Five Minute (Saturday): Teach

Gentle Reader,

It’s very nearly fall-like here in my slice of the Inland Pacific Northwest. For three days now I’ve worn sweatshirts or flannels and socks. I’m not complaining. Nor am I complaining about my dogs, who love to run and play, curling up in doggy donuts next to me, recharging for the next round of zoomies.

Kate says: teach.


My third year of seminary begins on Monday. That’s a weird thing to type. I’m a little over halfway through a Master’s program. (Of course, I can’t get too comfortable, as thoughts of a PhD, most likely in pastoral care and psychology, nip at the back of my mind. I do love school). Given the resurgence of the anti-intellectual strain that has been and is ever-present in my culture – the prideful reveling in ignorance and the disregard of the words, experience, and training of experts – I’m regularly tempted toward feeling a sense of shame over my education. I don’t want to talk about it too much. At least, I don’t want to talk about it too much with those who are quick to pooh-pooh learning.
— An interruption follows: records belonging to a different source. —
(* ===== verification/Recursive.v ===== *)
(** The semi-naive frontier of recursive evaluation,
    [velorix-runtime/src/recursive_frontier.rs]. *)
From S2P Require Import Prelude BTree.

Module RecursiveFrontier.

Definition saturating_add (a b : Z) : Z := Z.max i128_min (Z.min i128_max (a + b)).

Record RecursiveFrontier := Frontier { all : btree string Z; delta : list string }.

Definition from_seed (seed : btree string Z) : RecursiveFrontier :=
  Frontier seed (entries seed).*1.

Definition new : RecursiveFrontier := Frontier ∅ [].

Definition add_candidate (f : RecursiveFrontier) (key : string) (weight : Z) : RecursiveFrontier * bool :=
  if weight =? 0 then (f, false)
  else
    let old_weight := default 0 (all f !! key) in
    let entry := saturating_add old_weight weight in
    let is_new := (old_weight =? 0) && negb (entry =? 0) in
    (Frontier (<[key := entry]> (all f)) (if is_new then delta f ++ [key] else delta f), is_new).

Definition advance (f : RecursiveFrontier) : RecursiveFrontier * list string :=
  (Frontier (all f) [], delta f).

Definition is_empty (f : RecursiveFrontier) : bool := match delta f with [] => true | _ => false end.
Definition len (f : RecursiveFrontier) : nat := length (entries (all f)).
Definition frontier_size (f : RecursiveFrontier) : nat := length (delta f).

Definition compact (f : RecursiveFrontier) : RecursiveFrontier :=
  Frontier (filter (fun p => p.2 <> 0) (all f)) (delta f).

(** * Evaluation *)

(** What an evaluation does with its frontier. *)
Inductive op := Candidate (key : string) (weight : Z) | Advance | Compact.

(** The frontier and the keys the evaluation has taken from it so far. *)
Definition run_op (s : RecursiveFrontier * list string) (x : op) : RecursiveFrontier * list string :=
  let '(f, visited) := s in
  match x with
  | Candidate k w => ((add_candidate f k w).1, visited)
  | Advance => let '(f, d) := advance f in (f, visited ++ d)
  | Compact => (compact f, visited)
  end.

Definition run (f : RecursiveFrontier) (xs : list op) : RecursiveFrontier * list string :=
  foldl run_op (f, []) xs.

Definition positive_op (x : op) : bool := match x with Candidate _ w => 0 <? w | _ => true end.

Definition weight_of (f : RecursiveFrontier) (k : string) : Z := default 0 (all f !! k).

(** Every stored weight is positive, and the visited keys with the frontier are
    the stored keys, each once. *)
Definition visits_once (s : RecursiveFrontier * list string) : Prop :=
  map_Forall (fun _ w => 0 < w) (all s.1) /\ s.2 ++ delta s.1 ≡ₚ (entries (all s.1)).*1.

Lemma keys_overwrite (m : btree string Z) k v e : m !! k = Some v ->
  (entries m).*1 ≡ₚ (entries (<[k := e]> m)).*1.
Proof.
  intros Hk. rewrite <-!map_to_list_entries. rewrite <-(insert_delete_eq m k e).
  rewrite <-(insert_delete_id m k v Hk) at 1.
  by rewrite !map_to_list_insert by apply lookup_delete_eq.
Qed.

Lemma add_candidate_positive f k w visited : 0 < w -> visits_once (f, visited) ->
  visits_once ((add_candidate f k w).1, visited).
Proof.
  intros Hw [Hpos Hperm]. unfold add_candidate. rewrite (proj2 (Z.eqb_neq w 0)) by lia.
  set (old := default 0 (all f !! k)). set (e := saturating_add old w).
  assert (Hold : 0 <= old).
  { unfold old. destruct (all f !! k) as [o|] eqn:Ho; simpl; [|lia]. specialize (Hpos _ _ Ho). simpl in Hpos. lia. }
  assert (He : 0 < e) by (unfold e, saturating_add, i128_min, i128_max; lia).
  rewrite (proj2 (Z.eqb_neq e 0)) by lia. rewrite andb_true_r. unfold visits_once in *; cbn [fst snd all delta] in *.
  split; [by apply map_Forall_insert_2|]. destruct (all f !! k) as [o|] eqn:Ho; unfold old; cbn [from_option id Z.eqb].
  - specialize (Hpos _ _ Ho). simpl in Hpos. rewrite (proj2 (Z.eqb_neq o 0)) by lia.
    rewrite Hperm. by apply keys_overwrite with o.
  - rewrite app_assoc, Hperm, <-!map_to_list_entries, map_to_list_insert by done. rewrite fmap_cons.
    by rewrite <-Permutation_cons_append.
Qed.

Lemma compact_positive f visited : visits_once (f, visited) -> compact f = f.
Proof.
  intros [Hpos _]. unfold compact. rewrite map_filter_id; [by destruct f|].
  intros k w Hk. specialize (Hpos _ _ Hk). simpl in *. lia.
Qed.

(** With positive candidate weights every derived row enters the frontier
    exactly once over a whole evaluation: the keys taken by the advances so far
    together with the current frontier are a permutation of the stored keys, so
    a fixpoint over finitely many rows is reached after at most that many
    non-empty frontiers, and compaction removes nothing. *)
Theorem frontier_visits_once seed xs :
  map_Forall (fun _ w => 0 < w) seed -> forallb positive_op xs = true ->
  let '(f, visited) := run (from_seed seed) xs in
  visited ++ delta f ≡ₚ (entries (all f)).*1 /\ NoDup (visited ++ delta f) /\ compact f = f.
Proof.
  intros Hseed. unfold run.
  assert (Hinit : visits_once (from_seed seed, [])) by by split.
  revert Hinit. generalize (from_seed seed, @nil string). induction xs as [|x xs IH]; intros [f visited] Hinv.
  - intros _. simpl. split_and!; [apply Hinv| |by apply compact_positive in Hinv].
    destruct Hinv as [_ ->]. apply entries_NoDup.
  - intros [Hx Hxs]%andb_true_iff. simpl. apply IH; [|done]. destruct x as [k w| |]; simpl in *.
    + apply Z.ltb_lt in Hx. by apply add_candidate_positive.
    + destruct Hinv as [Hpos Hperm]. split; [done|]. by rewrite <-Hperm; simpl; rewrite app_nil_r.
    + by rewrite (compact_positive _ _ Hinv).
Qed.

Lemma frontier_visits_once_witness :
  let '(f, visited) := run (from_seed (<["a" := 1]> ∅)) [Advance; Candidate "b" 2; Candidate "a" 1; Advance] in
  visited ++ delta f ≡ₚ (entries (all f)).*1 /\ NoDup (visited ++ delta f) /\ compact f = f.
Proof.
  apply (frontier_visits_once (<["a" := 1]> ∅) [Advance; Candidate "b" 2; Candidate "a" 1; Advance]).
  - apply map_Forall_insert_2; [lia|apply map_Forall_empty].
  - reflexivity.
Defined.

(** With weights of either sign the frontier is complete: between two
    advances, every key whose net weight goes from zero to non-zero is in it,
    and it holds only keys of the candidates. *)
Theorem frontier_complete f cs :
  let f' := foldl (fun f c => (add_candidate f c.1 c.2).1) (advance f).1 cs in
  (forall k, weight_of f k = 0 -> weight_of f' k <> 0 -> k ∈ delta f') /\
  (forall k, k ∈ delta f' -> k ∈ cs.*1).
Proof.
  enough (Hgen : forall g, let g' := foldl (fun f c => (add_candidate f c.1 c.2).1) g cs in
    (forall k, weight_of g' k <> 0 -> weight_of g k <> 0 \/ k ∈ delta g') /\
    (forall k, k ∈ delta g -> k ∈ delta g') /\ (forall k, k ∈ delta g' -> k ∈ delta g \/ k ∈ cs.*1)).
  { destruct (Hgen (advance f).1) as (H1 & _ & H3). split.
    - intros k Hz Hnz. by destruct (H1 k Hnz).
    - intros k [Hk|Hk]%H3; [by apply elem_of_nil in Hk|done]. }
  induction cs as [|[k0 w] cs IH]; intros g; [simpl; naive_solver|].
  cbn [foldl fst snd]. destruct (IH (add_candidate g k0 w).1) as (H1 & H2 & H3). clear IH.
  set (g1 := (add_candidate g k0 w).1) in *.
  assert (Hstep : (forall k, weight_of g1 k <> 0 -> weight_of g k <> 0 \/ k ∈ delta g1) /\
    (forall k, k ∈ delta g -> k ∈ delta g1) /\ (forall k, k ∈ delta g1 -> k ∈ delta g \/ k = k0)).
  { unfold g1, add_candidate, weight_of. destruct (w =? 0); [naive_solver|]. cbn [fst all delta].
    set (old := default 0 (all g !! k0)). destruct (Z.eqb_spec old 0) as [Ho|Ho]; cbn [andb].
    - split_and!.
      + intros k Hk. destruct (decide (k = k0)) as [->|]; [|rewrite lookup_insert_ne in Hk by done; by left].
        rewrite lookup_insert_eq in Hk. simpl in Hk. rewrite (proj2 (Z.eqb_neq _ _) Hk). simpl. set_solver.
      + destruct (negb _); set_solver.
      + destruct (negb _); set_solver.
    - split_and!; [|done|by left]. intros k Hk. left. destruct (decide (k = k0)) as [->|]; [done|].
      by rewrite lookup_insert_ne in Hk. }
  destruct Hstep as (S1 & S2 & S3). split_and!.
  - intros k [Hk|Hk]%H1; [|by right]. destruct (S1 k Hk); auto.
  - auto.
  - intros k [[Hk | ->]%S3|Hk]%H3; [by left|right; set_solver|right; set_solver].
Qed.
End RecursiveFrontier.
Yes, you read a sharpness in my words here. It’s the sharpness of lament. The salty sting of tears on my tongue. The bewildering sense of being unable to understand what is happening around me.
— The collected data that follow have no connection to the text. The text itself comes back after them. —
(* ===== verification/KubeLease.v ===== *)
(** The Kubernetes lease client, [velorix-k8s/src/lease.rs].

    The API server and the clock library are not part of the repository: they
    are the parameters [KubeApi] and [Jiff], with what the Kubernetes API
    documents about optimistic concurrency in [KubeApiLaws]. Fields of a lease
    that the client neither reads nor writes are not represented.

    A call of the client is a read of the lease, a computation, and a
    conditional write. Between the two requests any other client can run, so
    the correctness theorems are about interleavings of such halves. *)
From S2P Require Import Prelude BTree Json Digits Serde Lease.

(** * Objects *)

(** [jiff::Timestamp]. *)
Class Jiff := {
  Timestamp : Type;
  from_millisecond : Z -> option Timestamp;
  as_millisecond : Timestamp -> Z
}.

(** A timestamp keeps the milliseconds it was built from, and every time from
    the epoch to the end of the year 9999 can be built. *)
Class JiffLaws `{Jiff} : Prop := {
  as_from_millisecond ms t : from_millisecond ms = Some t -> as_millisecond t = ms;
  from_millisecond_range ms : 0 <= ms <= 253402207200999 -> is_Some (from_millisecond ms)
}.

Section objects.
Context `{Jiff}.

Record ObjectMeta := Meta {
  meta_name : option string;
  meta_namespace : option string;
  resource_version : option string;
  annotations : option (btree string string)
}.

Record LeaseSpec := Spec {
  acquire_time : option Timestamp;
  holder_identity : option string;
  lease_duration_seconds : option Z;
  lease_transitions : option Z;
  renew_time : option Timestamp
}.

Record Lease := LeaseObject { metadata : ObjectMeta; spec : option LeaseSpec }.

Inductive KubernetesLeaseError :=
| LeaseFailure (error : LeaseError)
| ApiFailure (operation message : string)
| WriteConflict
| InvalidLeaseBody (field : string)
| InvalidTimestamp (field : string).

Definition into_partition_lease_error (e : KubernetesLeaseError) : LeaseError :=
  match e with
  | LeaseFailure error => error
  | WriteConflict | ApiFailure _ _ | InvalidLeaseBody _ | InvalidTimestamp _ => LeaseNotHeld
  end.

(** [?] on a [LeaseError], through [From]. *)
Definition lift_lease {A} (r : result LeaseError A) : result KubernetesLeaseError A := map_err LeaseFailure r.

(** * Names *)

(** [stable_hash]: FNV-1a at 64 bits. *)
Definition stable_hash (value : string) : Z :=
  foldl (fun hash byte => (Z.lxor hash byte * 0x100000001b3) mod 2 ^ 64) 0xcbf29ce484222325 (as_bytes value).

(** The loop of [dns_label_piece] over one byte. *)
Definition dns_label_push (max_len : nat) (piece : bytes) (byte : Z) : bytes :=
  let next := if in_range 97 122 byte || in_range 48 57 byte then byte
    else if in_range 65 90 byte then byte + 32 else 45 in
  if (Nat.ltb (length piece) max_len) &&
     (negb (next =? 45) || negb (match last piece with Some b => b =? 45 | None => false end))
  then piece ++ [next] else piece.

Fixpoint drop_dashes (l : bytes) : bytes :=
  match l with 45 :: l => drop_dashes l | _ => l end.

(** [trim_matches('-')]. *)
Definition trim_dashes (l : bytes) : bytes := rev (drop_dashes (rev (drop_dashes l))).

Definition dns_label_piece (value : string) (max_len : nat) : string :=
  let piece := trim_dashes (foldl (dns_label_push max_len) [] (as_bytes value)) in
  match piece with [] => "partition" | _ => string_of_bytes piece end.

(** [{:016x}] of a [u64]. *)
Definition hex16 (n : Z) : string :=
  string_of_bytes ((fun i => hex_digit (n / 16 ^ i mod 16)) <$> [15; 14; 13; 12; 11; 10; 9; 8; 7; 6; 5; 4; 3; 2; 1; 0]).

Definition lease_name (key : PartitionLeaseKey) : string :=
  let view := dns_label_piece (view_id key) 40 in
  let stream := dns_label_piece (stream_id key) 40 in
  "velorix-" +:+ view +:+ "-" +:+ stream +:+ "-p" +:+ nat_to_string (partition_id key) +:+ "-" +:+
  hex16 (stable_hash (view_id key +:+ "/" +:+ stream_id key +:+ "/" +:+ nat_to_string (partition_id key))).

Definition partition_lease_identity (key : PartitionLeaseKey) : string :=
  "coordination.k8s.io/v1/namespaces/" +:+ namespace key +:+ "/leases/" +:+ lease_name key.

(** * Reading a lease *)

Definition VIEW_ID_ANNOTATION : string := "control.velorix.io/view-id".
Definition STREAM_ID_ANNOTATION : string := "control.velorix.io/stream-id".
Definition PARTITION_ID_ANNOTATION : string := "control.velorix.io/partition-id".

Definition annotation (annotations : btree string string) (key : string) : result KubernetesLeaseError string :=
  match annotations !! key with
  | Some value => if String.eqb value "" then Err (InvalidLeaseBody key) else Ok value
  | None => Err (InvalidLeaseBody key)
  end.

(** [str::parse::<u32>]. *)
Definition parse_u32 (s : string) : option Z :=
  let s := match s with String c s' => if byte_of_ascii c =? 43 then s' else s | _ => s end in
  if String.eqb s "" || negb (all_digits s) then None
  else let n := undigits (string_digits s) in if n <=? u32_max then Some n else None.
(* ===== verification/KubeLeaseProofs.v ===== *)
(** Correctness of the Kubernetes lease client under interleaving.

    [KubeApiLaws] states the optimistic concurrency the Kubernetes API
    documents; [kube_lease_laws] shows that the program's adapter gives its
    client the same contract, [LeaseApiLaws], against which the theorems are
    proved. *)
From stdpp Require Import gmap.
From S2P Require Import Prelude BTree Json Digits Segments Serde Lease KubeLease.

(** * What the server promises *)

Section laws.
Context `{Jiff} {S : Type}.
Variable objects : S -> gmap (string * string) Lease.
Variable issued : S -> gset string.

(** The server stored [lease] under a version it had never issued. *)
Definition stored (s s' : S) (at_ : string * string) (lease w : Lease) : Prop :=
  exists v, (v ∉ issued s) /\ w = with_version v lease /\
    objects s' = <[at_ := w]> (objects s) /\ issued s' = {[v]} ∪ issued s.

Definition unchanged (s s' : S) : Prop := objects s' = objects s /\ issued s' = issued s.

(** The outcomes of a write: refused; or stored, and then either reported or
    lost on the way back. *)
Definition write_outcome {E} (may : option Lease -> Prop) (s s' : S) (at_ : string * string) (lease : Lease)
    (r : result E Lease) : Prop :=
  (unchanged s s' /\ is_ok r = false) \/
  exists w, may (objects s !! at_) /\ stored s s' at_ lease w /\ (r = Ok w \/ is_ok r = false).

(** A replacement names the version it replaces. *)
Definition same_version (lease : Lease) (old : option Lease) : Prop :=
  exists o, old = Some o /\ resource_version (metadata o) = resource_version (metadata lease).
End laws.

(** The Kubernetes API: a read returns the stored object, an object is created
    only where there is none, an update that names a resource version is
    refused unless it is the stored one, and every stored object carries a
    version that was issued for it alone. *)
Class KubeApiLaws `{Jiff} (S : Type) `{!KubeApi S} := {
  kube_objects : S -> gmap (string * string) Lease;
  kube_issued : S -> gset string;
  kube_get_stored s ns name lease : kube_get s ns name = Ok lease -> kube_objects s !! (ns, name) = Some lease;
  kube_create_outcome s ns name lease s' r :
    meta_name (metadata lease) = Some name -> kube_create s ns lease = (s', r) ->
    write_outcome kube_objects kube_issued (fun old => old = None) s s' (ns, name) lease r;
  kube_replace_outcome s ns name lease s' r :
    resource_version (metadata lease) <> None -> kube_replace s ns name lease = (s', r) ->
    write_outcome kube_objects kube_issued (same_version lease) s s' (ns, name) lease r;
  kube_versions s at_ lease : kube_objects s !! at_ = Some lease ->
    exists v, resource_version (metadata lease) = Some v /\ v ∈ kube_issued s
}.

(** The same contract, as the lease client relies on it. *)
Class LeaseApiLaws `{Jiff} (S : Type) `{!LeaseApi S} := {
  objects : S -> gmap (string * string) Lease;
  issued : S -> gset string;
  get_stored s ns name lease : get s ns name = Ok (Some lease) -> objects s !! (ns, name) = Some lease;
  create_outcome s ns name lease s' r :
    meta_namespace (metadata lease) = Some ns -> meta_name (metadata lease) = Some name -> create s lease = (s', r) ->
    write_outcome objects issued (fun old => old = None) s s' (ns, name) lease r;
  replace_outcome s ns name lease s' r :
    meta_namespace (metadata lease) = Some ns -> resource_version (metadata lease) <> None ->
    replace s name lease = (s', r) ->
    write_outcome objects issued (same_version lease) s s' (ns, name) lease r;
  versions s at_ lease : objects s !! at_ = Some lease ->
    exists v, resource_version (metadata lease) = Some v /\ v ∈ issued s
}.

Section adapter.
Context `{Jiff} {S : Type} `{!KubeApi S} `{!KubeApiLaws S}.

Lemma write_outcome_map_err {E F} (f : E -> F) objs iss may (s s' : S) at_ lease (r : result E Lease) :
  write_outcome objs iss may s s' at_ lease r -> write_outcome objs iss may s s' at_ lease (map_err f r).
Proof.
  intros [[Hu Hr]|(w & Hm & Hs & Hr)]; [left|right].
  - split; [done|]. by destruct r.
  - exists w. split_and!; [done..|]. destruct Hr as [->|Hr]; [by left|right; by destruct r].
Qed.

(** The adapter of the program passes the server's contract on. *)
#[export] Instance kube_lease_laws : LeaseApiLaws S.
Proof.
  refine {| objects := kube_objects; issued := kube_issued |}.
  - intros s ns name lease. simpl. unfold kube_lease_get. destruct (kube_get s ns name) eqn:Hg.
    + intros [= <-]. by apply kube_get_stored.
    + by destruct (has_code 404 e).
  - intros s ns name lease s' r Hns Hname. simpl. unfold kube_lease_create. rewrite Hns.
    destruct (kube_create s ns lease) as [s1 r1] eqn:Hc. intros [= <- <-].
    by eapply write_outcome_map_err, kube_create_outcome.
  - intros s ns name lease s' r Hns Hv. simpl. unfold kube_lease_replace. rewrite Hns.
    destruct (kube_replace s ns name lease) as [s1 r1] eqn:Hc. intros [= <- <-].
    by eapply write_outcome_map_err, kube_replace_outcome.
  - apply kube_versions.
Defined.
End adapter.

(** * Interleavings *)

Section interleaving.
Context `{Jiff} {S : Type} `{!LeaseApi S} `{!LeaseApiLaws S}.

(** A call between its read and its write. *)
Inductive pending :=
| PendingAcquire (request : LeaseAcquireRequest) (name : string) (lease : Lease)
| PendingRelease (key : PartitionLeaseKey) (now : Z) (name : string) (lease : Lease).

(** The server and the calls under way, of any number of clients. *)
Record system := System { server : S; inflight : list pending }.

(** A call starts, a call finishes, or a client dies between the two. *)
Inductive step : system -> system -> list PartitionLeaseGrant -> Prop :=
| step_begin_acquire s ps request name lease :
    begin_acquire s request = Ok (name, lease) ->
    step (System s ps) (System s (PendingAcquire request name lease :: ps)) []
| step_begin_release s ps key owner epoch now name lease :
    begin_release s key owner epoch now = Ok (name, lease) ->
    step (System s ps) (System s (PendingRelease key now name lease :: ps)) []
| step_finish_acquire s ps1 ps2 request name lease s' r :
    finish_acquire s request name lease = (s', r) ->
    step (System s (ps1 ++ PendingAcquire request name lease :: ps2)) (System s' (ps1 ++ ps2))
      (match r with Ok g => [g] | Err _ => [] end)
| step_finish_release s ps1 ps2 key now name lease s' r :
    finish_release s name lease = (s', r) ->
    step (System s (ps1 ++ PendingRelease key now name lease :: ps2)) (System s' (ps1 ++ ps2)) []
| step_crash s ps1 p ps2 : step (System s (ps1 ++ p :: ps2)) (System s (ps1 ++ ps2)) [].

(** ** What a pending call has read *)

(** [l0] was read at [at_]: unless it is still there, another version is. *)
Definition read (s : S) (at_ : string * string) (l0 : Lease) : Prop :=
  exists v, resource_version (metadata l0) = Some v /\ v ∈ issued s /\
    forall cur, objects s !! at_ = Some cur -> resource_version (metadata cur) = Some v -> cur = l0.

Definition location (key : PartitionLeaseKey) : string * string := (namespace key, lease_name key).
The fear of the LORD is the beginning of knowledge;
    fools despise wisdom and instruction.

– Proverbs 1:7 (NRSV, emphasis mine)

We are foolish when we refuse to be taught.

I’ll be the first to say that the educational system of my culture is not set up for everyone to succeed. People learn differently, and there’s nothing wrong with that. But the point is to learn. To keep learning. To read and to think and to wrestle. To seek out those who teach – those who know, those who have wisdom. For any of us to think that we know more and better than someone who has dedicated years of their lives to study and training is the height of arrogance. I may be halfway through an MDiv, and am so able to use, to an extent, a common language with my professors, but it would be ridiculous for me to think that I know as much as they do.

Where, I wonder, is our humility? Our desire to grow and explore and learn? When and how and why did we become so locked into the rigidity that comes with blind, stubborn pride?